November 06, 2018 11:46
Safety concerns increasingly trump combat readiness in the Army as a new generation of coddled young men embark on their mandatory military service and officers grow wary of taking responsibility.
A National Assembly audit last month revealed that the Army has not trained new military recruits in the use of hand grenades for the last three years. The measure was taken after one conscript died and two were injured during a grenade-training exercise in September 2015. A probe was launched to look into faulty grenades, but the cause of the accident remains a mystery.
Such incidents are far from rare in the military, and the knee-jerk reaction by top brass has often been simply to scrap dangerous tasks to avoid being held responsible. But critics said that approach is harming the military's readiness to deal with a crisis.
When one unit conducted target practice with grenade launchers earlier this year, the first gunner fired the launcher but the projectile got lodged in the barrel. The projectile was eventually launched, but the commanding officer immediately halted the drill citing safety concerns.
The military has an obligation to protect its soldiers, but being overprotective can mean that they get no training at all for vital tasks. There are also frequent cases of soldiers being excused from taking part in drills in full gear because they grow too tired.
One Army commander made sure that two rank-and-file soldiers under his watch stayed close to him during a recent night-time exercise because they had complained of personal problems. The commander said he was unable to focus on the exercise because he had to watch over the two soldiers but had no choice since he was ordered to do so by senior officers.
Five other soldiers were told to stay behind in their barracks in compliance with an instruction from the top not to force soldiers with psychological problems to join training.
Many officers complain that they feel like kindergarten teachers, and they even have to distribute medication to soldiers to prevent them from overdosing. Soldiers are also told not to engage in night-time exercises when the president is traveling abroad, because if accidents occur during the president's absence the military could become the focus of intense security.
Frontline commanders say the problem is a culture of making commanding officers take all of the blame if an accident happens. One Army commander was penalized last year and is getting ready to quit because a soldier under his watch committed suicide a month after he took charge. Following an inquest, the commanding officer ended up taking all the blame for failing to manage his troops.
One high-ranking Army officer said, "The commanding officer gets grilled if a soldier in his company takes his own life even if it was for entirely personal reasons like gambling debts."

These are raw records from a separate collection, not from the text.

(* ===== verification/DomainTrieProps.v ===== *)
(** * The domain trie: correctness

    A trie is a map from patterns, as lists of labels with the last label first,
    to data.  [Insert] and [Optimize] are operations on that map, [Search] tries
    the patterns that match a name in a fixed order, and [Foreach] lists the
    map. *)

From S2P Require Import Prelude Names DomainTrie.
#[local] Open Scope string_scope.

(** ** Induction on nodes *)

Section Node_induction.
Context {T : Type} (P : Node T -> Prop).
Definition all_children (m : option (list (string * Node T))) (c : option (Node T)) : Prop :=
  (match m with Some l => Forall (fun x => P x.2) l | None => True end) /\
  (match c with Some c => P c | None => True end).
Hypothesis IH : forall m c s d, all_children m c -> P (mkNode m c s d).

Fixpoint Node_nested_ind (n : Node T) : P n :=
  match n with
  | mkNode m c s d =>
      IH m c s d (conj
        (match m as m return (match m with Some l => Forall (fun x => P x.2) l | None => True end) with
         | Some l =>
             (fix go (l : list (string * Node T)) : Forall (fun x => P x.2) l :=
                match l with
                | [] => Forall_nil_2 _
                | x :: l => Forall_cons_2 _ x l (Node_nested_ind x.2) (go l)
                end) l
         | None => I
         end)
        (match c as c return (match c with Some c => P c | None => True end) with
         | Some c => Node_nested_ind c
         | None => I
         end))
  end.
End Node_induction.

(** ** A trie as a map *)

Section Lookup.
Context {T : Type}.
Implicit Types (n c : Node T).

(** What is stored for a pattern. *)
Fixpoint lookup_node n (p : list string) : option T :=
  match p with
  | [] => data n
  | s :: p => match getChild n s with Some c => lookup_node c p | None => None end
  end.

Lemma map_get_set (m : list (string * Node T)) s c q :
  map_get (map_set m s c) q = if String.eqb s q then Some c else map_get m q.
Proof.
  induction m as [|[k d] m IH]; cbn; [by destruct (String.eqb s q)|].
  destruct (String.eqb_spec k s) as [->|Hks]; cbn; [by destruct (String.eqb s q)|]. rewrite IH.
  destruct (String.eqb_spec k q) as [->|]; [|done]. by destruct (String.eqb_spec s q) as [->|].
Qed.

(** Reaching a child, making it when needed, and changing it there. *)
Lemma getChild_store n s c q :
  getChild (store_child (getOrNewChild n s).2 s c) q = if String.eqb s q then Some c else getChild n q.
Proof.
  destruct n as [[m|] [d|] cs dt]; unfold getOrNewChild, getChild, store_child, addChild; cbn [childMap childNode childStr data].
  - destruct (map_get m s); cbn; rewrite !map_get_set; by destruct (String.eqb s q).
  - destruct (map_get m s); cbn; rewrite !map_get_set; by destruct (String.eqb s q).
  - destruct (String.eqb_spec cs s) as [->|Hne]; cbn; [by destruct (String.eqb s q)|].
    rewrite !map_get_set. cbn. destruct (String.eqb_spec cs s); [done|]. cbn.
    destruct (String.eqb_spec s q); [done|]. by destruct (String.eqb cs q).
  - cbn. by destruct (String.eqb s q).
Qed.

Lemma data_store n s c : data (store_child (getOrNewChild n s).2 s c) = data n.
Proof. destruct n as [[m|] [d|] cs dt]; unfold getOrNewChild, getChild, store_child; cbn; repeat case_match; done. Qed.

Lemma getOrNewChild_fst n s : (getOrNewChild n s).1 = default newNode (getChild n s).
Proof. unfold getOrNewChild. by destruct (getChild n s). Qed.

Lemma lookup_newNode p : lookup_node newNode p = None.
Proof. by destruct p. Qed.

Lemma lookup_insert rp : forall n d q,
  lookup_node (insert_loop n rp d) q = if decide (q = rp) then Some d else lookup_node n q.
Proof.
  induction rp as [|s rp IH]; intros n d q; cbn [insert_loop].
  - destruct q as [|l q]; [done|]. rewrite decide_False by done. by destruct n.
  - pose proof (getChild_store n s) as Hg. pose proof (data_store n s) as Hd. pose proof (getOrNewChild_fst n s) as Hf.
    destruct (getOrNewChild n s) as [c n']. cbn [fst snd] in *. destruct q as [|l q]; cbn [lookup_node]; [by rewrite Hd|].
    rewrite Hg. destruct (String.eqb_spec s l) as [<-|Hne]; [|by rewrite decide_False by congruence]. rewrite IH.
    destruct (decide (q = rp)) as [->|Hq]; [by rewrite decide_True|]. rewrite decide_False by congruence. subst c.
    destruct (getChild n s); [done|]. apply lookup_newNode.
Qed.

(** A node has either a map of children or a single child. *)
Fixpoint wf_node n : Prop :=
  match n with
  | mkNode m c _ _ =>
      match m with
      | Some l => c = None /\ NoDup l.*1 /\ (fix go l := match l with [] => True | x :: l => wf_node x.2 /\ go l end) l
      | None => match c with Some c => wf_node c | None => True end
      end
  end.

Lemma wf_node_eq n :
  wf_node n <->
  match childMap n with
  | Some l => childNode n = None /\ NoDup l.*1 /\ Forall (fun x => wf_node x.2) l
  | None => match childNode n with Some c => wf_node c | None => True end
  end.
Proof.
  destruct n as [[l|] c s d]; cbn; [|done]. assert (E : forall l : list (string * Node T),
    (fix go l := match l with [] => True | x :: l => wf_node x.2 /\ go l end) l <-> Forall (fun x => wf_node x.2) l).
  { induction l0 as [|x l0 IH]; [by split|]. rewrite Forall_cons, <- IH. done. }
  by rewrite E.
Qed.

Lemma map_get_elem (m : list (string * Node T)) s c : NoDup m.*1 -> map_get m s = Some c <-> (s, c) ∈ m.
Proof.
  induction m as [|[k d] m IH]; cbn; intros Hn; [split; [done|by intros ?%elem_of_nil]|].
  apply NoDup_cons in Hn as [Hk Hn]. rewrite elem_of_cons. destruct (String.eqb_spec k s) as [->|Hne].
  - split; [intros [= ->]; by left|]. intros [[= ->]|Hin]; [done|]. exfalso. apply Hk, list_elem_of_fmap. by exists (s, c).
  - rewrite (IH Hn). split; [by right|]. intros [[= -> ->]|?]; done.
Qed.

Lemma getChildren_elem n s c : wf_node n -> (s, c) ∈ getChildren n <-> getChild n s = Some c.
Proof.
  intros Hw. apply wf_node_eq in Hw. unfold getChildren, getChild. destruct (childMap n) as [m|].
  - destruct Hw as (_ & Hn & _). by rewrite (map_get_elem m s c Hn).
  - destruct (childNode n) as [d|]; [|by split; [intros ?%elem_of_nil|]]. rewrite list_elem_of_singleton.
    destruct (String.eqb_spec (childStr n) s) as [<-|Hne]; split; congruence.
Qed.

There are even instances of soldiers' parents meddling in the operations of military units. Some units have opened websites aiming to communicate with soldiers' parents, where photos of training activities can be posted.
"It's like nursery school teachers posting photos of children because the parents want to see them," one officer complained. Some parents file complaints urging officers to "go easy" on their sons.
"If a soldier falls ill, the parents call the commanding officer and ask them to take care of their son or to send him to a large hospital," one Army captain said. "If we report this up the chain of command, we are ordered to consult with the parents."
Moon Keun-sik, an analyst at the Korea Defense and Security Forum, said, "We need to let the public know that proper safety measures are being taken, but we also need to keep company commanders from taking full responsibility for every accident involving soldiers if they could have done nothing to prevent it."